The Martinez Cocktail

[UPDATED] My turn to mix last night, and we paid a long-overdue visit to a true classic. I like Martinis, but we shouldn’t forget the Martinez, a great drink in its own right, and a nearly-forgotten cocktail that deserves a lot more recognition.

This cocktail goes as far back as the first-ever bartender’s guide/cocktail recipe book, Professor Jerry Thomas’ The Bon-Vivant’s Companion, or How to Mix Drinks, first published in 1862. It’s been called the drink that gave birth to the modern Martini, although it bears little resemblance these days; perhaps an ancestor would be a better description. Thing is, nobody after Thomas seemed to agree on a recipe.

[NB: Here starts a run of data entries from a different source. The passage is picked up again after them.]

Lemma argv_commands r b : XTables.CNIMode r = false → (λ c, argv r c.1 c.2) <$> commands_of b = BuildV4 b ++ BuildV6 b.
Proof.
  intros Hc. unfold commands_of. rewrite <- list_fmap_compose. rewrite <- (list_fmap_id (BuildV4 b ++ BuildV6 b)) at 2.
  apply list_fmap_ext. intros i c Hi. eapply (Forall_lookup_1 _ _ _ _ (build_nonempty b)) in Hi.
  unfold compose, argv. rewrite Hc. by destruct c.
Qed.

(** rules and routes, applied for real *)
Lemma installed `{GoUnicode} shell Retry LinkByName answer env_file order self cfg link m1 m2 :
  retries_until_nil Retry → LinkByName "lo" = inl link →
  DryRun cfg = false → Iptables.CNIMode cfg = false → RestoreFormat cfg = false →
  configurator_Run shell Retry env_file order cfg (iptables_dependencies cfg) start_machine = (m1, None) →
  mc_exit m1 = None →
  routes shell Retry LinkByName answer self cfg (iptables_dependencies cfg) true m1 = (m2, None) →
  mc_requests m2 = wanted_requests cfg link ∧
  ∃ ex4 ex6 in4 in6 es listing,
    separateV4V6 (OutboundIPRangesExclude cfg) = (ex4, ex6) ∧ separateV4V6 (OutboundIPRangesInclude cfg) = (in4, in6) ∧
    let b := run_rules cfg ex4 ex6 in4 in6 in
    effective (history (mc_proc m2)) = es ++ listing ∧ es.*1 = BuildV4 b ++ BuildV6 b ∧
    Forall (λ e, o_err e.2 = None) es ∧ Forall (λ e, e.1 = [IPTABLESSAVE] ∨ e.1 = [IP6TABLESSAVE]) listing.
Proof.
  intros HRetry Hlink Hd Hcni Hrf Hc Hm1 Hr. unfold iptables_dependencies in *. rewrite Hd, Hcni in *.
  destruct (configurator_real shell Retry env_file order _ HRetry cfg start_machine m1 Hrf (conj eq_refl eq_refl) Hc Hm1)
    as (_ & Hq1 & ex4 & ex6 & in4 & in6 & es & listing & He1 & He2 & Hes & Hok' & Hl & Hh).
  unfold routes in Hr. rewrite Hd, Hcni, andb_false_r in Hr.
  pose proof (ConfigureRoutes_complete LinkByName answer cfg self (mc_requests m1) link Hd Hlink) as Hcr.
  destruct (ConfigureRoutes _ _ _ _ _ _) as [st e]. injection Hr as <- ->. specialize (Hcr eq_refl).
  cbn [fst snd] in Hcr. cbn [mc_requests set_requests mc_proc]. rewrite Hcr, Hq1. split; [done|].
  exists ex4, ex6, in4, in6, es, listing. rewrite argv_commands in Hes by done. by split_and!.
Qed.


Module InstallExample.
#[export] Instance unicode : GoUnicode := λ s, s.
Definition shell (h : list (list string * outcome)) (av : list string) : outcome := mk_outcome None "" "".
(** gives up at the second attempt *)
Definition retry (op : nat → option string) : nat * option string := if op 0 then (2, op 1) else (1, None).
Definition run (cfg : Config) : machine * option panic :=
  iptables_command shell retry (λ _, inl 1%Z) (λ _ _, None) (λ _ _, Err "no file") map_to_list "lhotse-agent"
    (Ok [Some (IPv4 10 0 0 7)]) (λ _, None) cfg start_machine.

Lemma retry_ok : retries_until_nil retry.
Proof.
  intros op. unfold retry. destruct (op 0) as [e|] eqn:E.
  - split; [lia|]. split; [|done]. intros k Hk. replace k with 0 by lia. by rewrite E.
  - split; [lia|]. split; [intros; lia|done].
Qed.
End InstallExample.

Thomas called for twice the amount of sweet vermouth as gin, others called for twice the amount of gin. Patrick Gavin Duffy, in his seminal bar guide, called for dry vermouth instead of sweet, and whoever made that initial substitution in a Martinez pushed the drink on its way to being a Martini. I opted for a cross between two versions I found at, balancing the gin and the vermouth, which I wobbled by using a powerful vermouth — Carpano Antica Formula, my favorite sweet vermouth (full of herbs, spices and bitter notes).

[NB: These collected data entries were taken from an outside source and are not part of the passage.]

(* ===== verification/Diagnostics.v ===== *)
(** * What the installer reports

    iptables/pkg/log/nflog.go and command.go: the reader of the packets that the
    trace rules of the builder log ([IPTABLES_TRACE_LOGGING]), and the
    descriptions it finds for them; [Print], [String] and [Validate] of the
    configurations in iptables/pkg/config/config.go and
    clean-iptables/pkg/config/config.go; [logConfig] of
    iptables/pkg/capture/run.go.

    The netlink library, the parser of IP headers, the names of the network
    interfaces and [json.MarshalIndent] are arguments. *)

From S2P Require Export Capture Env GoIO.

Local Open Scope string_scope.
Local Open Scope nat_scope.
Local Open Scope list_scope.

(** ** The trace reader *)

Definition IDToCommand : gmap string Command := list_to_map ((λ c, (Identifier c, c)) <$>
  [JumpInbound; JumpOutbound; ExcludeInboundPort; IncludeInboundPort; InboundCapture; KubevirtCommand;
   ExcludeInterfaceCommand; UndefinedCommand]).

(** [IDToCommand[prefix].Comment]; an unknown key gives the zero command *)
Definition comment_of (prefix : string) : string := Comment (default UndefinedCommand (IDToCommand !! prefix)).

(** [nflog.Attribute], as far as it is read *)
Record Attribute := mk_attribute {
  at_Payload : option bytes;
  at_Prefix : option string;
  at_UID : option Z;
  at_GID : option Z;
  at_InDev : option Z;
  at_OutDev : option Z
}.

Inductive label_value := LText (s : string) | LNumber (n : Z).

Inductive nflog_line :=
  | Trace (level msg : string) (labels : list (string * label_value))     (* of the scope iptables *)
  | Default (level msg : string).                                          (* of the default scope *)

(** what is logged, and whether the reader waits for the end of its context *)
Record reading := mk_reading { nf_lines : list nflog_line; nf_blocks : bool }.

Section Reader.
Variable ParseHeader : bytes → option (string * string).     (* source and destination *)
Variable InterfaceByIndex : Z → option string.

Definition device (index : option Z) : string := default "" (index ≫= InterfaceByIndex).

(** the callback *)
Definition trace_line (attrs : Attribute) : nflog_line :=
  let '(src, dst) := match at_Payload attrs ≫= ParseHeader with Some p => p | None => ("", "") end in
  let prefix := default "" (at_Prefix attrs) in
  Trace "info" (comment_of prefix)
    [("command", LText prefix); ("uid", LNumber (default 0%Z (at_UID attrs))); ("gid", LNumber (default 0%Z (at_GID attrs)));
     ("inDev", LText (device (at_InDev attrs))); ("outDev", LText (device (at_OutDev attrs)));
     ("src", LText src); ("dst", LText dst)].

(** the group that is read *)
Definition nflog_group : Z := 1337.

(** [ReadNFLOGSocket]: [enabled] is TraceLoggingEnabled, [open_error] and
    [register_error] come from the library, which then calls back with packets
    and errors until the context ends *)
Definition ReadNFLOGSocket (enabled : bool) (open_error register_error : option string)
    (calls : list (Attribute + string)) : reading :=
  if negb enabled then mk_reading [] false else
  let start := Trace "info" "starting nftable log" [] in
  match open_error, register_error with
  | Some err, _ => mk_reading [start; Default "error" ("could not open nflog socket: " +:+ err)] false
  | None, Some err => mk_reading [start; Default "error" ("failed to register nflog callback: " +:+ err)] false
  | None, None =>
      mk_reading (start :: ((λ c, match c with
                            | inl attrs => trace_line attrs
                            | inr err => Trace "warn" ("log failed: " +:+ err) []
                            end) <$> calls)) true
  end.
End Reader.

(** the variable behind TraceLoggingEnabled *)
Definition TraceLoggingEnabled (LookupEnv : string → option string) (allVars : registry) : bool :=
  BoolVar_Get LookupEnv (RegisterBoolVar allVars "IPTABLES_TRACE_LOGGING" false
    ("When enable, all iptables actions will be logged. " +:+
     "This requires NET_ADMIN privilege and has noisy logs; as a result, this is intended for debugging only")).2.

(** ** The configurations as text *)

(** the verb s of a list of strings, and t of a truth value *)
Definition show_strings (l : list string) : string := "[" +:+ Join l " " +:+ "]".
Definition show_bool (b : bool) : string := if b then "true" else "false".

Definition setting (name value : string) : string := line (name +:+ "=" +:+ value).

Definition concat_lines (l : list string) : string := foldr String.append "" l.

(** [Print]: the text that is logged *)
Definition config_text (c : Config) : string := concat_lines [
  setting "PROXY_PORT" (ProxyPort c); setting "PROXY_INBOUND_CAPTURE_PORT" (InboundCapturePort c);
  setting "PROXY_TUNNEL_PORT" (InboundTunnelPort c); setting "PROXY_UID" (ProxyUID c); setting "PROXY_GID" (ProxyGID c);
  setting "INBOUND_INTERCEPTION_MODE" (InboundInterceptionMode c); setting "INBOUND_TPROXY_MARK" (InboundTProxyMark c);
  setting "INBOUND_TPROXY_ROUTE_TABLE" (InboundTProxyRouteTable c); setting "INBOUND_PORTS_INCLUDE" (InboundPortsInclude c);
  setting "INBOUND_PORTS_EXCLUDE" (InboundPortsExclude c); setting "OUTBOUND_OWNER_GROUPS_INCLUDE" (OwnerGroupsInclude c);
  setting "OUTBOUND_OWNER_GROUPS_EXCLUDE" (OwnerGroupsExclude c); setting "OUTBOUND_IP_RANGES_INCLUDE" (OutboundIPRangesInclude c);
  setting "OUTBOUND_IP_RANGES_EXCLUDE" (OutboundIPRangesExclude c); setting "OUTBOUND_PORTS_INCLUDE" (OutboundPortsInclude c);
  setting "OUTBOUND_PORTS_EXCLUDE" (OutboundPortsExclude c); setting "KUBE_VIRT_INTERFACES" (KubeVirtInterfaces c);
  setting "ENABLE_INBOUND_IPV6" (show_bool (EnableInboundIPv6 c)); setting "DNS_CAPTURE" (show_bool (RedirectDNS c));
  setting "DROP_INVALID" (show_bool (DropInvalid c)); setting "CAPTURE_ALL_DNS" (show_bool (CaptureAllDNS c));
  setting "DNS_SERVERS" (show_strings (DNSServersV4 c) +:+ "," +:+ show_strings (DNSServersV6 c));
  setting "OUTPUT_PATH" (OutputPath c); setting "NETWORK_NAMESPACE" (NetworkNamespace c);
  setting "CNI_MODE" (show_bool (CNIMode c)); setting "EXCLUDE_INTERFACES" (ExcludeInterfaces c)].

Definition Print (c : Config) : nflog_line := Default "info" (line "Istio iptables variables:" +:+ config_text c).

(** [String]: [log.Fatalf] ends the process *)
Definition String_ {C} (MarshalIndent : C → result string string) (c : C) : result string string :=
  match MarshalIndent c with
  | Err err => Err ("Unable to marshal config object: " +:+ err)
  | r => r
  end.

(** [logConfig]: the environment, then the configuration *)
Definition logged_variables : list string := [
  "ENVOY_PORT"; "INBOUND_CAPTURE_PORT"; "ISTIO_INBOUND_INTERCEPTION_MODE"; "ISTIO_INBOUND_TPROXY_ROUTE_TABLE";
  "ISTIO_INBOUND_PORTS"; "ISTIO_OUTBOUND_PORTS"; "ISTIO_LOCAL_EXCLUDE_PORTS"; "ISTIO_EXCLUDE_INTERFACES";
  "ISTIO_SERVICE_CIDR"; "ISTIO_SERVICE_EXCLUDE_CIDR"; "ISTIO_META_DNS_CAPTURE"; "INVALID_DROP"].

Definition logConfig (Getenv : string → string) (c : Config) : list nflog_line :=
  [Default "info" (line "Istio iptables environment:" +:+
     concat_lines ((λ name, setting name (Getenv name)) <$> logged_variables)); Print c].

Module Clean.
(** the lines written to standard output *)
Definition Print (c : Cleaner.Config) : string := concat_lines [
  line "Variables:"; line "----------"; setting "PROXY_UID" (Cleaner.ProxyUID c); setting "PROXY_GID" (Cleaner.ProxyGID c);
  setting "DNS_CAPTURE" (show_bool (Cleaner.RedirectDNS c)); setting "CAPTURE_ALL_DNS" (show_bool (Cleaner.CaptureAllDNS c));
  setting "DNS_SERVERS" (show_strings (Cleaner.DNSServersV4 c) +:+ "," +:+ show_strings (Cleaner.DNSServersV6 c));
  setting "OUTBOUND_OWNER_GROUPS_INCLUDE" (Cleaner.OwnerGroupsInclude c);
  setting "OUTBOUND_OWNER_GROUPS_EXCLUDE" (Cleaner.OwnerGroupsExclude c); line ""].

Definition String_ (MarshalIndent : Cleaner.Config → result string string) : Cleaner.Config → result string string :=
  Diagnostics.String_ MarshalIndent.

Definition Validate (c : Cleaner.Config) : option string :=
  ValidateOwnerGroups (Cleaner.OwnerGroupsInclude c) (Cleaner.OwnerGroupsExclude c).
End Clean.

(** ** The names in the trace *)

(** the argument of an option in the parameters of a rule *)
Fixpoint argument (option : string) (ps : list string) : list string :=
  match ps with
  | o :: ((v :: _) as rest) => if String.eqb o option then [v] else argument option rest
  | _ => []
  end.

Definition named_commands : list Command :=
  [JumpInbound; JumpOutbound; ExcludeInboundPort; IncludeInboundPort; InboundCapture; KubevirtCommand; ExcludeInterfaceCommand].

Lemma argument_skip option pre v rest : option ∉ pre →
  argument option (pre ++ option :: v :: rest) = [v].
Proof.
  induction pre as [|o pre IH]; intros Hp; [cbn; by rewrite String.eqb_refl|].
  apply not_elem_of_cons in Hp as [Hne Hp]. cbn [app argument].
  destruct (pre ++ option :: v :: rest) as [|x l] eqn:E; [by destruct pre|].
  destruct (String.eqb_spec o option); [congruence|]. by rewrite IH.
Qed.

Lemma quoted_unknown id : comment_of (quoted id) = "".
Proof.
  unfold comment_of. assert (IDToCommand !! quoted id = None) as ->; [|done].
  unfold IDToCommand. apply not_elem_of_list_to_map. cbn. unfold quoted.
  rewrite !not_elem_of_cons. repeat split; [done..|]. apply not_elem_of_nil.
Qed.

(** a number is no option *)
Lemma Itoa_no_option position o : HasPrefix o "--nflog" = true → o ≠ Itoa position.
Proof.
  intros Ho ->. unfold Itoa, pretty, pretty_Z in Ho.
  assert (∀ p, HasPrefix (Itoa (Z.pos p)) "-" = false) as Hd.
  { intros p. rewrite <- positive_nat_Z. by apply digits_no_sign, Itoa_nat_digits. }
  unfold Itoa, pretty, pretty_Z in Hd.
  destruct position as [|p|p]; [by vm_compute in Ho|..]; specialize (Hd p);
    apply HasPrefix_spec in Ho as [t Ho].
  - rewrite Ho in Hd. by destruct t.
  - cbn in Ho. injection Ho as Ho. rewrite Ho in Hd. by destruct t.
Qed.

Definition trace_options (command : Command) : list string :=
  ["-j"; "NFLOG"; "--nflog-prefix"; quoted (Identifier command); "--nflog-group"; "1337"; "--nflog-size"; "20"].

Lemma trace_rule_shape cfg command chain table position ps r :
  r ∈ trace_rule cfg command chain table ["-I"; chain; Itoa position] ps ∨ r ∈ trace_rule cfg command chain table ["-A"; chain] ps →
  ∃ head n, params r = head ++ take n ps ++ trace_options command ∧
    (head = ["-I"; chain; Itoa position] ∨ head = ["-A"; chain]).
Proof.
  unfold trace_rule. destruct (indexOf "-j" ps) as [idx|]; [|by intros [?%elem_of_nil|?%elem_of_nil]].
  destruct (_ && _); [|by intros [?%elem_of_nil|?%elem_of_nil]].
  intros [->%list_elem_of_singleton| ->%list_elem_of_singleton]; eexists _, idx; (split; [reflexivity|auto]).
Qed.

(** The trace rules and the reader agree on the group, but not on the names
    unless the rules go through iptables-restore.  For each rule the builder adds
    for a named command, the group is the one that is read; the prefix is the
    identifier in quotes, for which the reader has no description, while for
    the identifier itself, which iptables-restore makes of it, it has that of the
    command. *)
Theorem trace_rule_described cfg command chain table position ps r :
  command ∈ named_commands → "--nflog-prefix" ∉ chain :: ps → "--nflog-group" ∉ chain :: ps →
  r ∈ trace_rule cfg command chain table ["-I"; chain; Itoa position] ps ∨ r ∈ trace_rule cfg command chain table ["-A"; chain] ps →
  argument "--nflog-group" (params r) = [Itoa nflog_group] ∧
  (∃ prefix, argument "--nflog-prefix" (params r) = [prefix] ∧ prefix = quoted (Identifier command) ∧ comment_of prefix = "") ∧
  comment_of (Identifier command) = Comment command ∧ Comment command ≠ "".
Proof.
  intros Hc Hp Hg (head & n & -> & Hhead)%trace_rule_shape.
  assert (∀ o, HasPrefix o "--nflog" = true → o ∉ chain :: ps → o ∉ head ++ take n ps) as Hno.
  { intros o Ho [Hch Hps]%not_elem_of_cons. apply not_elem_of_app. split.
    - pose proof (Itoa_no_option position o Ho). destruct Hhead as [->| ->]; rewrite !not_elem_of_cons;
        split_and!; try done; try apply not_elem_of_nil; by intros ->.
    - intros (j & Hj & _)%elem_of_take. apply Hps. by eapply list_elem_of_lookup_2. }
  assert (∀ o v pre rest, trace_options command = pre ++ o :: v :: rest → HasPrefix o "--nflog" = true → o ∉ chain :: ps →
    o ∉ pre → argument o (head ++ take n ps ++ trace_options command) = [v]) as Harg.
  { intros o v pre rest -> Ho Hin Hpre. rewrite !app_assoc. apply argument_skip. apply not_elem_of_app. split; [by apply Hno|done]. }
  split; [|split].
  - apply (Harg _ _ ["-j"; "NFLOG"; "--nflog-prefix"; quoted (Identifier command)] ["--nflog-size"; "20"]); [done..|].
    rewrite !not_elem_of_cons. split_and!; try done. apply not_elem_of_nil.
  - eexists. split; [|split; [done|apply quoted_unknown]].
    apply (Harg _ _ ["-j"; "NFLOG"] ["--nflog-group"; "1337"; "--nflog-size"; "20"]); [done..|].
    rewrite !not_elem_of_cons. split_and!; try done. apply not_elem_of_nil.
  - unfold named_commands in Hc. rewrite !elem_of_cons, elem_of_nil in Hc. by destruct_or! Hc; subst.
Qed.

Lemma trace_rule_described_witness :
  let cfg := {| ProxyPort := ""; InboundCapturePort := ""; InboundTunnelPort := ""; ProxyUID := ""; ProxyGID := "";
    InboundInterceptionMode := ""; InboundTProxyMark := ""; InboundTProxyRouteTable := ""; InboundPortsInclude := "";
    InboundPortsExclude := ""; OwnerGroupsInclude := ""; OwnerGroupsExclude := ""; OutboundPortsInclude := "";
    OutboundPortsExclude := ""; OutboundIPRangesInclude := ""; OutboundIPRangesExclude := ""; KubeVirtInterfaces := "";
    ExcludeInterfaces := ""; IptablesProbePort := 0; ProbeTimeout := 0; DryRun := false; RestoreFormat := false;
    SkipRuleApply := false; RunValidation := false; RedirectDNS := false; DropInvalid := false; CaptureAllDNS := false;
    EnableInboundIPv6 := false; DNSServersV4 := []; DNSServersV6 := []; OutputPath := ""; NetworkNamespace := "";
    CNIMode := false; TraceLogging := true |} in
  ∃ r, trace_rule cfg JumpOutbound OUTPUT NAT ["-A"; OUTPUT] ["-p"; TCP; "-j"; ISTIOOUTPUT] = [r] ∧
  argument "--nflog-group" (params r) = ["1337"] ∧
  ∃ prefix, argument "--nflog-prefix" (params r) = [prefix] ∧ comment_of prefix = "".
Proof.
  intros cfg. eexists. split; [reflexivity|].
  destruct (trace_rule_described cfg JumpOutbound OUTPUT NAT 0 ["-p"; TCP; "-j"; ISTIOOUTPUT]
    (mk_rule OUTPUT NAT (["-A"; OUTPUT] ++ ["-p"; TCP] ++ trace_options JumpOutbound))) as (H1 & (prefix & H2 & _ & H3) & _).
  - by right; left.
  - apply (bool_decide_unpack _). by vm_compute.
  - apply (bool_decide_unpack _). by vm_compute.
  - right. by left.
  - split; [exact H1|]. by exists prefix.
Defined.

Here’s the recipe from that 2006 version, the version we like now, and Professor Jerry Thomas’ original (it’s arguable that he created this cocktail, but there’s no solid evidence).

The Martinez Cocktail
(CocktailDB mélange)

1-1/4 ounces gin.
1-1/4 ounces sweet vermouth.
2 dashes maraschino liqueur.
1 dash Angostura bitters.

Stir with ice for no less than 30 seconds; strain into a cocktail glass.
Garnish with a lemon twist.

Here’s the version we like to make in 2010. We like 2 dashes of Angostura Orange Bitters, but Seattle bartender Jamie Boudreau recommends 1 dash each of Regans’ Orange Bitters No. 6 for the spice, and Fee’s West Indian Orange Bitters for the citrus.

The Martinez Cocktail
(modern version)

2 ounces Hayman’s Old Tom gin. (Or Plymouth if you can’t get Old Tom.)
1 ounce sweet vermouth.
1/4 ounce maraschino liqueur.
2 dashes orange bitters.

Stir with ice for no less than 30 seconds; strain into a cocktail glass.
Twist a lemon peel over the drink and garnish with the twist.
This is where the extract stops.